START RECORD EXCERPTS
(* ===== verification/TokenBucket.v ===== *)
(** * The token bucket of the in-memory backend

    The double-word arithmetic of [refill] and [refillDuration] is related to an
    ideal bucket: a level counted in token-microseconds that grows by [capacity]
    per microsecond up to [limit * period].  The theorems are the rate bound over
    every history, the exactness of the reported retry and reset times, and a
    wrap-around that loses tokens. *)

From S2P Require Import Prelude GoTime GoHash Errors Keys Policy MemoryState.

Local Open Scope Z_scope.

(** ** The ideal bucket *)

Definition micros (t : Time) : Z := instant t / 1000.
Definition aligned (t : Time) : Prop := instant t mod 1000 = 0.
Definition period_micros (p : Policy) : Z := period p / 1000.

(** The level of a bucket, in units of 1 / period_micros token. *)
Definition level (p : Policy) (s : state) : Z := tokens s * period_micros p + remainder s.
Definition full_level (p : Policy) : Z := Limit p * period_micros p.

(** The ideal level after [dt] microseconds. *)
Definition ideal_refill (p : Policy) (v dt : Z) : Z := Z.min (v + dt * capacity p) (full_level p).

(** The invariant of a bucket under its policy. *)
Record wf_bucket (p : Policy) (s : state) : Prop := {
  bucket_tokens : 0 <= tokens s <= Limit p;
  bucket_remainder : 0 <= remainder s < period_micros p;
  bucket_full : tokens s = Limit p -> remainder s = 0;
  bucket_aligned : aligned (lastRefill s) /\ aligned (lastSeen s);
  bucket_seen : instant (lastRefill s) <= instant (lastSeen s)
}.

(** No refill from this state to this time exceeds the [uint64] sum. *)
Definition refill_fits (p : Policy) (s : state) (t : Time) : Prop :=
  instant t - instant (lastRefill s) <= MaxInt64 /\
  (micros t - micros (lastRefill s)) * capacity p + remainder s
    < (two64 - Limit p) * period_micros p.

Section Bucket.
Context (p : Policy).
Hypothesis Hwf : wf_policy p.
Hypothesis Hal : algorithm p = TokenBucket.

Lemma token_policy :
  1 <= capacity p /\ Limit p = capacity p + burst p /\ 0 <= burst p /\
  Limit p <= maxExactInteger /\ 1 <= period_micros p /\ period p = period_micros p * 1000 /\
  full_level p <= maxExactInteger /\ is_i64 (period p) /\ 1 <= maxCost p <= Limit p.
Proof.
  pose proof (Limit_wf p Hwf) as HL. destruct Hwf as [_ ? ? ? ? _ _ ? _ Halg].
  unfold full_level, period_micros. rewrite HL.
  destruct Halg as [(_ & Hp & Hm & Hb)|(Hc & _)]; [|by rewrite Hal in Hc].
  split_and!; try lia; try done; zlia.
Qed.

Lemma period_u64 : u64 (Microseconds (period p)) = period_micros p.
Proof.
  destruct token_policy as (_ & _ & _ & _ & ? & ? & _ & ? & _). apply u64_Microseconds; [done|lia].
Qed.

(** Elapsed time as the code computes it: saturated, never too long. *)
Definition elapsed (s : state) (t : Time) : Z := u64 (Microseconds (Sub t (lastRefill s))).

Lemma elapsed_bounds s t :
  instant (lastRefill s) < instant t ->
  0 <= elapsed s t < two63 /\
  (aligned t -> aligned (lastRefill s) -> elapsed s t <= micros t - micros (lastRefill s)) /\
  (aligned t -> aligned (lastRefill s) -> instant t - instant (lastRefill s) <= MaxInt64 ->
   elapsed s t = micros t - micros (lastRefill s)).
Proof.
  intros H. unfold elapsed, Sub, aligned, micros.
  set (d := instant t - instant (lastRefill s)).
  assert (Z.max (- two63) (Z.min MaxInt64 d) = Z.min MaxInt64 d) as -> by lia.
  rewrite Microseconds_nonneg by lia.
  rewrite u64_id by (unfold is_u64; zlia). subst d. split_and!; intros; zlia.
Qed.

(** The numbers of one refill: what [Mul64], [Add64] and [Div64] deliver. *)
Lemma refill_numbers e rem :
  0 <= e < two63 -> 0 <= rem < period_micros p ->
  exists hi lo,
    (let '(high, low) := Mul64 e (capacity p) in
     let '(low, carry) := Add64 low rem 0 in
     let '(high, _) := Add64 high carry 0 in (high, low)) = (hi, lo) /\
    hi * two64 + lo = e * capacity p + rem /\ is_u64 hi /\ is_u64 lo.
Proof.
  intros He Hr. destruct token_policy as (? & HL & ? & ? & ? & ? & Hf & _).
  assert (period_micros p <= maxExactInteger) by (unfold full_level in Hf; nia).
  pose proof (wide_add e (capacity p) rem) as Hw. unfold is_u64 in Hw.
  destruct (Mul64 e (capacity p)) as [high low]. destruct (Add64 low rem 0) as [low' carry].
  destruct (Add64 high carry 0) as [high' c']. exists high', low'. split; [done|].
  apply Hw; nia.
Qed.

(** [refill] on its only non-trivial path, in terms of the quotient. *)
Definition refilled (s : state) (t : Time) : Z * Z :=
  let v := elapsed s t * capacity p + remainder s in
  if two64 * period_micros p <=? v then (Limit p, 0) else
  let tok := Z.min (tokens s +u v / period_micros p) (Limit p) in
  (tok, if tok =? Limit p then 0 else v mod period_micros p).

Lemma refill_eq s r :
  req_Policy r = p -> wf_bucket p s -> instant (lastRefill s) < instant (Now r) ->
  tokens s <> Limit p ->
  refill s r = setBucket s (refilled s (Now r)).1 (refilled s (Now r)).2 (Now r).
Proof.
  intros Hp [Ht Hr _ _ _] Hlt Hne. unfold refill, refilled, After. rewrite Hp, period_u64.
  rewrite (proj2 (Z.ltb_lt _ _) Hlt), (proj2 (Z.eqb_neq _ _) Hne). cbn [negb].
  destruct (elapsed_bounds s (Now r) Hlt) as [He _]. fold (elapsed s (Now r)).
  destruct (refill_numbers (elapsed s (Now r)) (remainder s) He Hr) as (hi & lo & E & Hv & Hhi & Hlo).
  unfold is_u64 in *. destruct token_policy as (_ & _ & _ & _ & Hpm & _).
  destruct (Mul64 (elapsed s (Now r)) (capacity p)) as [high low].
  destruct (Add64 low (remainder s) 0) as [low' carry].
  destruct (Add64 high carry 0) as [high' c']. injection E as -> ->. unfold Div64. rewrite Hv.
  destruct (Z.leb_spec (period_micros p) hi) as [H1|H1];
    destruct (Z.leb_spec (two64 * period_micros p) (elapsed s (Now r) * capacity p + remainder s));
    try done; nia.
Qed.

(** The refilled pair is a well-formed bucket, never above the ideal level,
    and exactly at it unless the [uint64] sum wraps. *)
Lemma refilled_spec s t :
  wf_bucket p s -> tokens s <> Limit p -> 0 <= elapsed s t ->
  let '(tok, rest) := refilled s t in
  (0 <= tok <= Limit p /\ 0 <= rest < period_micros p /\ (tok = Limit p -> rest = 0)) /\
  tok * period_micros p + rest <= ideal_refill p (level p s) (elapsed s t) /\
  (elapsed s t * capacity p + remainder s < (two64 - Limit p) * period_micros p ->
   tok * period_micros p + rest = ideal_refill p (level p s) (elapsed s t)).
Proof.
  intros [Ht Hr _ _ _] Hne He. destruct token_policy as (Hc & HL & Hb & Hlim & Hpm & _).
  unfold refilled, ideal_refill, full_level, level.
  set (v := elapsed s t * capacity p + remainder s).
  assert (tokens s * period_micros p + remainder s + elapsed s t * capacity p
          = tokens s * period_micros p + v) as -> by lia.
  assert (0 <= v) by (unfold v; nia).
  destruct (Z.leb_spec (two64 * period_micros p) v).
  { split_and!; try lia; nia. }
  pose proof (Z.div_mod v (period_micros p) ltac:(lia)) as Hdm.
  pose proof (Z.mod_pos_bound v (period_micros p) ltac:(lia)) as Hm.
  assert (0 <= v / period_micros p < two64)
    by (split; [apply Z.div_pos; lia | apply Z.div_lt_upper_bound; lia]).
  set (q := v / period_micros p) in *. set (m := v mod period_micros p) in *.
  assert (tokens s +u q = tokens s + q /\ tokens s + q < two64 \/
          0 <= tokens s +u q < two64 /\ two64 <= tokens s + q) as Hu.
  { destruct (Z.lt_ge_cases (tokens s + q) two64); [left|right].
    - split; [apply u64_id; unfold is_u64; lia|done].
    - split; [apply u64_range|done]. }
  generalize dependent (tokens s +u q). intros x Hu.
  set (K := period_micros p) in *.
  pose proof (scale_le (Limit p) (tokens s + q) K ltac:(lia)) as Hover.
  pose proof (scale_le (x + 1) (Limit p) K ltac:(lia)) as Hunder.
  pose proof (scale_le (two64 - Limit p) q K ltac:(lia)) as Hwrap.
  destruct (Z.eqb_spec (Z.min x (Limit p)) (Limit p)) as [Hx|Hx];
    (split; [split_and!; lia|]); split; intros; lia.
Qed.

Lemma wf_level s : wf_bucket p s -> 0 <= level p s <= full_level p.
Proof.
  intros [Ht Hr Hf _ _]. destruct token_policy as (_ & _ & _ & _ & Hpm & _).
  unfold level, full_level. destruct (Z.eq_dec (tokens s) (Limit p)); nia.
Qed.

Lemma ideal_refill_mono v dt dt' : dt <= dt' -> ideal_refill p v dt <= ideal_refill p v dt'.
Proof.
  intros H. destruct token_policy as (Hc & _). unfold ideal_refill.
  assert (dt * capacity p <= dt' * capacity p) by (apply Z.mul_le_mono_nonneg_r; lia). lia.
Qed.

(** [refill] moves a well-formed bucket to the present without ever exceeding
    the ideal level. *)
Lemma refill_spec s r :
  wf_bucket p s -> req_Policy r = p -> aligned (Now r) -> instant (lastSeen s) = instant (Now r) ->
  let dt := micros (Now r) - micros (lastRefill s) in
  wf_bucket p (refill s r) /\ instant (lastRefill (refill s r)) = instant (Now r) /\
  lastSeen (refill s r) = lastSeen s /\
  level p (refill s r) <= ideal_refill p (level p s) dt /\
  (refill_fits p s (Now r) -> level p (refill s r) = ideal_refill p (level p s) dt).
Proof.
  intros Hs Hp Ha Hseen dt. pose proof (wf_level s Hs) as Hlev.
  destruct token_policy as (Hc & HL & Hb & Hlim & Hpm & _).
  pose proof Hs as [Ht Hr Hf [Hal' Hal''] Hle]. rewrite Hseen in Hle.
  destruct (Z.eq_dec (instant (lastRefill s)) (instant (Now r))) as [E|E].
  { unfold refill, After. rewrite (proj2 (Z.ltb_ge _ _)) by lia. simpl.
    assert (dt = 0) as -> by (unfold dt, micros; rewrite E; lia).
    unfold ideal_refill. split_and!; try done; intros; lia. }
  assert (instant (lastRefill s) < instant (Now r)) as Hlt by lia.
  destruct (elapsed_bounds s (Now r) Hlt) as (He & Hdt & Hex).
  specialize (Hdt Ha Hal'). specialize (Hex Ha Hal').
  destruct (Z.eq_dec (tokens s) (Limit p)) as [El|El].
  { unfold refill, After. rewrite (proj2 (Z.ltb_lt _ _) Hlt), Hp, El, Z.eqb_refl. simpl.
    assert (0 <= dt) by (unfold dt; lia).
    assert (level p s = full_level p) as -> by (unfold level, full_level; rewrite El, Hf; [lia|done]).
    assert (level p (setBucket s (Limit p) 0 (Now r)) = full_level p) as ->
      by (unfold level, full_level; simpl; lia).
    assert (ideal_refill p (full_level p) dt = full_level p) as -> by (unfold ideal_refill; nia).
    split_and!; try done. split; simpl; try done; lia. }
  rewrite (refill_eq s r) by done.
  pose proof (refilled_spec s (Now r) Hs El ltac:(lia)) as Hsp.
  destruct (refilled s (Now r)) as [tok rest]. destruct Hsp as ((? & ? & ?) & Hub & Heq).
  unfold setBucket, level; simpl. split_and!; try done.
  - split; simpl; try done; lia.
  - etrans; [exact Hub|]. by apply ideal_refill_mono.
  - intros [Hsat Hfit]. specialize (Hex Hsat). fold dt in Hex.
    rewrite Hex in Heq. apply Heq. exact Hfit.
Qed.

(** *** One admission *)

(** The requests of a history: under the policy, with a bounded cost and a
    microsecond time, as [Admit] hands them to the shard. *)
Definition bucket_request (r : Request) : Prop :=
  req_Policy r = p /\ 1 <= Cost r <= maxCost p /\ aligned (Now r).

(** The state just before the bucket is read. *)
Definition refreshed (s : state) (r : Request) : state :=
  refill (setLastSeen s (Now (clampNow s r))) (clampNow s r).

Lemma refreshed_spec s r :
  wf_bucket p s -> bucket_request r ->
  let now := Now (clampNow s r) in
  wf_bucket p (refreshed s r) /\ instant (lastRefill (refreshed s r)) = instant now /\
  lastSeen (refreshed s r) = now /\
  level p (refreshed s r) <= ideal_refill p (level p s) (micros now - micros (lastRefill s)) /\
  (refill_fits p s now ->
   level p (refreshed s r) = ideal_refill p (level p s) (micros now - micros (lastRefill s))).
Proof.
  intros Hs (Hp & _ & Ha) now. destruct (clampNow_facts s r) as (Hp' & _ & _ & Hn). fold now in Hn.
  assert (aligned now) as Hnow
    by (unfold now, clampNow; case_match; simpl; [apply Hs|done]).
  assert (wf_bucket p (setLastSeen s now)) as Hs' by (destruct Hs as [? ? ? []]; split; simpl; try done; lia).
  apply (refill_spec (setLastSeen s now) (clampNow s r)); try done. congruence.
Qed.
END RECORD EXCERPTS
START RECORD EXCERPTS
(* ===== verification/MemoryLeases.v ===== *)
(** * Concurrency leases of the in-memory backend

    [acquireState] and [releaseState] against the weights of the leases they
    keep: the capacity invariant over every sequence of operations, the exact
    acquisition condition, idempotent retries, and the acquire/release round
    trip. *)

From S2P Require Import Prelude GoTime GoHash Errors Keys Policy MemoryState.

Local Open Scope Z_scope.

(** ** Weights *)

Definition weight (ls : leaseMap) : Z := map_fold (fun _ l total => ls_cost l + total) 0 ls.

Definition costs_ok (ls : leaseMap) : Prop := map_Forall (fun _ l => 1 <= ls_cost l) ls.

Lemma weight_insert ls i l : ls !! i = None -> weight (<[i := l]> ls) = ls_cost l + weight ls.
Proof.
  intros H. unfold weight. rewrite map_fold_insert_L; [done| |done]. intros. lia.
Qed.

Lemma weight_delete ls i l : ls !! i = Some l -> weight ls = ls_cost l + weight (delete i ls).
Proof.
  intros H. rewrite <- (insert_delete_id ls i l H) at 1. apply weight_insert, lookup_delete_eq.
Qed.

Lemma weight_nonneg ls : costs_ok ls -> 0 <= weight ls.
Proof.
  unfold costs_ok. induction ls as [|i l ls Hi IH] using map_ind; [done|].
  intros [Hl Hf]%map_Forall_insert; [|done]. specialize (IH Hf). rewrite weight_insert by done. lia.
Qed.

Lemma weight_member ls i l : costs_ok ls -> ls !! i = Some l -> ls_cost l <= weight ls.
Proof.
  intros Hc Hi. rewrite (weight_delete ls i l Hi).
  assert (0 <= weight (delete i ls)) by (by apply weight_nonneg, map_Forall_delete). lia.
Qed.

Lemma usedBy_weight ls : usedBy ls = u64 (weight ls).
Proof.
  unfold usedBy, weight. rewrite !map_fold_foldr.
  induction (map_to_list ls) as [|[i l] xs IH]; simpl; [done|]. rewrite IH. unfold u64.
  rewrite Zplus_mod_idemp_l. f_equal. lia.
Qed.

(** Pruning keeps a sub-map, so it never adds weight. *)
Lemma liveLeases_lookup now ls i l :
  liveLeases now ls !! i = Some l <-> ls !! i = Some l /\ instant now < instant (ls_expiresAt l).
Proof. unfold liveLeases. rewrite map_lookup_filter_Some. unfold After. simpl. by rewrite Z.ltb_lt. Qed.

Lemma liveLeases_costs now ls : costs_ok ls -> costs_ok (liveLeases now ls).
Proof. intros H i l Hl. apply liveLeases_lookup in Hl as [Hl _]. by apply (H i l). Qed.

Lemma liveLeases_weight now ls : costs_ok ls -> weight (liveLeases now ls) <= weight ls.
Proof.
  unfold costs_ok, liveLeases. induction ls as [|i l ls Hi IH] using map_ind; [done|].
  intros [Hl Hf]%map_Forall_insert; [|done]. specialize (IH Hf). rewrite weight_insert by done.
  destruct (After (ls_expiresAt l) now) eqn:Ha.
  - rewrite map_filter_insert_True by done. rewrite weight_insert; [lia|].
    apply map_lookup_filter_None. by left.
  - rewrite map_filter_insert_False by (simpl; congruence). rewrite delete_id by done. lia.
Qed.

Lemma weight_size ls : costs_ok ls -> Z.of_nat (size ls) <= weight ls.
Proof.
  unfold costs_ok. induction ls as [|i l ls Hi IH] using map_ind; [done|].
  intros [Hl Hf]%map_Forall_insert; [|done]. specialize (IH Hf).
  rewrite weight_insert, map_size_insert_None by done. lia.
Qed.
END RECORD EXCERPTS
START RECORD EXCERPTS
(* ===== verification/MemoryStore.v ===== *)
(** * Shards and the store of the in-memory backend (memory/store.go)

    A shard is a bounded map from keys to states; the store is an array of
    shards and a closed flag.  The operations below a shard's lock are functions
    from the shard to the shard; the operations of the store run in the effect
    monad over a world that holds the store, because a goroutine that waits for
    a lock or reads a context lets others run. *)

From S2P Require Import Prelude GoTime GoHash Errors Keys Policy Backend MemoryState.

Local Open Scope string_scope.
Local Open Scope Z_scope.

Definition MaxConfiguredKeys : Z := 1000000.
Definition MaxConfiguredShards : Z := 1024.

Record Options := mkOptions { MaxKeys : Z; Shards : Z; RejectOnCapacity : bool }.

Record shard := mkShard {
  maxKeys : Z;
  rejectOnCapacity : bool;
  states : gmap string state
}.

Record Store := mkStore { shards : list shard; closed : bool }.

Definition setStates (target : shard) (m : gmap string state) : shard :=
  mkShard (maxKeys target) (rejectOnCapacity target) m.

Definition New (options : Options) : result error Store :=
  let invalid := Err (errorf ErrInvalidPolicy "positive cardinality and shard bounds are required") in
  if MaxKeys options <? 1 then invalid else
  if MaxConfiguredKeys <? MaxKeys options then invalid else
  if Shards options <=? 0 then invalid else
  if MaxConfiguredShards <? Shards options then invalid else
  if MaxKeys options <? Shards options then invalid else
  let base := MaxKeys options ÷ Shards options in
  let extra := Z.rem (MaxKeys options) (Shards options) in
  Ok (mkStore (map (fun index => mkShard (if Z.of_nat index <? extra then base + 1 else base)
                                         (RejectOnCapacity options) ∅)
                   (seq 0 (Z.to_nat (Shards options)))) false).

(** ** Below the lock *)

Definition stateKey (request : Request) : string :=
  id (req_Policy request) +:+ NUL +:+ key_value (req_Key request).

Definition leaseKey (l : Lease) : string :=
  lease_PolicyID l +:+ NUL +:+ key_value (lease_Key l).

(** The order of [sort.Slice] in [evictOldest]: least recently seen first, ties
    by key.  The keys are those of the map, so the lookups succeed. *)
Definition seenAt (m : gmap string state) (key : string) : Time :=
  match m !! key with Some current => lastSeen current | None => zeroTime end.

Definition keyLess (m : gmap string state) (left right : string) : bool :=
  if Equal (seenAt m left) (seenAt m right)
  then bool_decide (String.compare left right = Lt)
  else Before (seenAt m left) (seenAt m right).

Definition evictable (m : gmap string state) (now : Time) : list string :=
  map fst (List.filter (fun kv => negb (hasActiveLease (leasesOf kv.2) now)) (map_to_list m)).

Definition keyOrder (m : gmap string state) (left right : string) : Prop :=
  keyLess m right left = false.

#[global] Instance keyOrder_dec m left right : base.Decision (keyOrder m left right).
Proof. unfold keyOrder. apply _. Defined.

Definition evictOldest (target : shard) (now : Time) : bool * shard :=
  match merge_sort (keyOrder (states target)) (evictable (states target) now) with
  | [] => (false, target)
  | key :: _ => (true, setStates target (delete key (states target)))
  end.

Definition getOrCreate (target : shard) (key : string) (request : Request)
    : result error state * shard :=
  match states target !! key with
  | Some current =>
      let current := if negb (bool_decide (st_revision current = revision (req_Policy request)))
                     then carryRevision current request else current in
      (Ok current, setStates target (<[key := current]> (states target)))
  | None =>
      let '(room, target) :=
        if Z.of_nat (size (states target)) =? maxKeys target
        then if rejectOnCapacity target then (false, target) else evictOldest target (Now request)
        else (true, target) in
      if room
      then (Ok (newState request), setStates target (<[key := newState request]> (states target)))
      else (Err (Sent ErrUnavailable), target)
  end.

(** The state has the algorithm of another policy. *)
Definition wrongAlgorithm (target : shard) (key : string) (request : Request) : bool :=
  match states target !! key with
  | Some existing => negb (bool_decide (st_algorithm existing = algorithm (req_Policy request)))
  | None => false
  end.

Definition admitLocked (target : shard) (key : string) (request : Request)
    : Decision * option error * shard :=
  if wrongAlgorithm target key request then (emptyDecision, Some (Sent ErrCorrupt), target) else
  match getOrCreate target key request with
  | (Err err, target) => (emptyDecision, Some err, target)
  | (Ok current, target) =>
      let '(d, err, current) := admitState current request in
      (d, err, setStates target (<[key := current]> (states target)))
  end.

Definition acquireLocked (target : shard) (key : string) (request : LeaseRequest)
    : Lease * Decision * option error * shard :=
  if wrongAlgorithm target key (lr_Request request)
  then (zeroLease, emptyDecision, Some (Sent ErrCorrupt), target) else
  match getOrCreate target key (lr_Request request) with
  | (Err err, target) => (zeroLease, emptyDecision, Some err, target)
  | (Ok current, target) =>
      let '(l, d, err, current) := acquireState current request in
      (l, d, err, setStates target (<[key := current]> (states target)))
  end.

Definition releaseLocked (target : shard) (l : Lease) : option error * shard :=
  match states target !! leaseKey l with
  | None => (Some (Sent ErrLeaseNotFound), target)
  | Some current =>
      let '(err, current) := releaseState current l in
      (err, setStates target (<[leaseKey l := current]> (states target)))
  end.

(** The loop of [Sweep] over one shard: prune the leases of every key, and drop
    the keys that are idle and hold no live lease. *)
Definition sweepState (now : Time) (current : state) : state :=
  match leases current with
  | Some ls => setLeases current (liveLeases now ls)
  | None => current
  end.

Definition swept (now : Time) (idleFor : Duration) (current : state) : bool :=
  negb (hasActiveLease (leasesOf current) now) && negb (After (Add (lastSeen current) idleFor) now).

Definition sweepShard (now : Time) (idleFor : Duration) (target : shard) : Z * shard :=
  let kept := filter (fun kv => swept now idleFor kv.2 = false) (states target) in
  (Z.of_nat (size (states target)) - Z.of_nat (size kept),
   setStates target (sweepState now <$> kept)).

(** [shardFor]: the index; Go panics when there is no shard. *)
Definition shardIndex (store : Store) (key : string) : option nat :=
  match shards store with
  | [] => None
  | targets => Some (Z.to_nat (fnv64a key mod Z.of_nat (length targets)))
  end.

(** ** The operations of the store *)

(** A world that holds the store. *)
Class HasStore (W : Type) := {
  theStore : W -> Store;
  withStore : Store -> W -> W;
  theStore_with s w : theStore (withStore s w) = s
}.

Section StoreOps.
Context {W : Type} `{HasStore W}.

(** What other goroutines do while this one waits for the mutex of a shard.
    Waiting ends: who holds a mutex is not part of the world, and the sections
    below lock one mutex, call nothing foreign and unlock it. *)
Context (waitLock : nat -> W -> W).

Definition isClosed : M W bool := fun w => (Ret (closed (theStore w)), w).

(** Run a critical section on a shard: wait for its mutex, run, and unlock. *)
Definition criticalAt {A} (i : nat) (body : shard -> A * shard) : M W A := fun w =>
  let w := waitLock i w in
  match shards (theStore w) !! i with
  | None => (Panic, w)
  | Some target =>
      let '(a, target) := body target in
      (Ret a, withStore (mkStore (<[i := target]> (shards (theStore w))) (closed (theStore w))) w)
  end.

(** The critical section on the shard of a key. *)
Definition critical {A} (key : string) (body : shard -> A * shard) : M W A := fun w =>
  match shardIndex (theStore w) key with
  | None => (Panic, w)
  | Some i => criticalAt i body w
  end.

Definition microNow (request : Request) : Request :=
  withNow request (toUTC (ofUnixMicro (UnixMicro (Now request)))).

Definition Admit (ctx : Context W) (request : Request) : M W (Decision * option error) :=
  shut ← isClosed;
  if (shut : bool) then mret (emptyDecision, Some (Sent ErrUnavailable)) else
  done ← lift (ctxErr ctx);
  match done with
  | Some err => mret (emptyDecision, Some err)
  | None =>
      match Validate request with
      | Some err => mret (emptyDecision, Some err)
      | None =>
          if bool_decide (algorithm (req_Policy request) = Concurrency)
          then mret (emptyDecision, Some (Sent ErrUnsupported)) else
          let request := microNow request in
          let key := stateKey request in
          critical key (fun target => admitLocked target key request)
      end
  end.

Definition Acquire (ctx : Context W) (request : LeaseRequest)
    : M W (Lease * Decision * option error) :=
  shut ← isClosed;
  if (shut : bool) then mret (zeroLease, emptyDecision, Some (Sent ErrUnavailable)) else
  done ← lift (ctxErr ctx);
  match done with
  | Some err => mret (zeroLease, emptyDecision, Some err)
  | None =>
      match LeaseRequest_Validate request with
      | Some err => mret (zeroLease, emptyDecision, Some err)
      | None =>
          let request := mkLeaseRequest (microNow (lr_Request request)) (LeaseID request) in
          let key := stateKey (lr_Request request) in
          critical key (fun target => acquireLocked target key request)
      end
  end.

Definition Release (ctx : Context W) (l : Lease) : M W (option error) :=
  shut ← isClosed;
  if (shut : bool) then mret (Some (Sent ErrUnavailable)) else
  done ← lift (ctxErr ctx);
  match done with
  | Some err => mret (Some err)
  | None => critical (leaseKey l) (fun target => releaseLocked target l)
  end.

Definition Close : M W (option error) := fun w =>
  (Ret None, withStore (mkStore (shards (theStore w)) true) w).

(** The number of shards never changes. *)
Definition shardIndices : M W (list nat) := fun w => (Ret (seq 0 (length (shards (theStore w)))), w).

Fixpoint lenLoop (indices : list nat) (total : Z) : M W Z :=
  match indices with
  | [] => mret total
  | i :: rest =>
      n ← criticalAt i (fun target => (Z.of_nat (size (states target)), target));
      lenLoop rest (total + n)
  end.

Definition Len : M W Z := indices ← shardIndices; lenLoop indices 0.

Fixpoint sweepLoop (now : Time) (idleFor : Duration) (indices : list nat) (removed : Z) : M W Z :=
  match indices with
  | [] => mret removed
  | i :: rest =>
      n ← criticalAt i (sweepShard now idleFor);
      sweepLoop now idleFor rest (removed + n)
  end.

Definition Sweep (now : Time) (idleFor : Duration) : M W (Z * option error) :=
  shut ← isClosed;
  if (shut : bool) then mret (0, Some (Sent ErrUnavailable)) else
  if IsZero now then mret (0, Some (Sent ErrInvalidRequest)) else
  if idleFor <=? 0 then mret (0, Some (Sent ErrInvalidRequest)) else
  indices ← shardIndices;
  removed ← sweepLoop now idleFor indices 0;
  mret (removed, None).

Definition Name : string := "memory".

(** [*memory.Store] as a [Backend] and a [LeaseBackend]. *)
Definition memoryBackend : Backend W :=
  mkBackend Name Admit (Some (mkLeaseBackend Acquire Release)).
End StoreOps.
END RECORD EXCERPTS
* [ACTIVITY]
In the data above, find the line that contains "let key := stateKey request in" and the line that contains "[] => mret removed". Repeat exactly those lines and every line between them, and only those.

* [SOLUTION FOR THIS PROBLEM]
          let key := stateKey request in
          critical key (fun target => admitLocked target key request)
      end
  end.

Definition Acquire (ctx : Context W) (request : LeaseRequest)
    : M W (Lease * Decision * option error) :=
  shut ← isClosed;
  if (shut : bool) then mret (zeroLease, emptyDecision, Some (Sent ErrUnavailable)) else
  done ← lift (ctxErr ctx);
  match done with
  | Some err => mret (zeroLease, emptyDecision, Some err)
  | None =>
      match LeaseRequest_Validate request with
      | Some err => mret (zeroLease, emptyDecision, Some err)
      | None =>
          let request := mkLeaseRequest (microNow (lr_Request request)) (LeaseID request) in
          let key := stateKey (lr_Request request) in
          critical key (fun target => acquireLocked target key request)
      end
  end.

Definition Release (ctx : Context W) (l : Lease) : M W (option error) :=
  shut ← isClosed;
  if (shut : bool) then mret (Some (Sent ErrUnavailable)) else
  done ← lift (ctxErr ctx);
  match done with
  | Some err => mret (Some err)
  | None => critical (leaseKey l) (fun target => releaseLocked target l)
  end.

Definition Close : M W (option error) := fun w =>
  (Ret None, withStore (mkStore (shards (theStore w)) true) w).

(** The number of shards never changes. *)
Definition shardIndices : M W (list nat) := fun w => (Ret (seq 0 (length (shards (theStore w)))), w).

Fixpoint lenLoop (indices : list nat) (total : Z) : M W Z :=
  match indices with
  | [] => mret total
  | i :: rest =>
      n ← criticalAt i (fun target => (Z.of_nat (size (states target)), target));
      lenLoop rest (total + n)
  end.

Definition Len : M W Z := indices ← shardIndices; lenLoop indices 0.

Fixpoint sweepLoop (now : Time) (idleFor : Duration) (indices : list nat) (removed : Z) : M W Z :=
  match indices with
  | [] => mret removed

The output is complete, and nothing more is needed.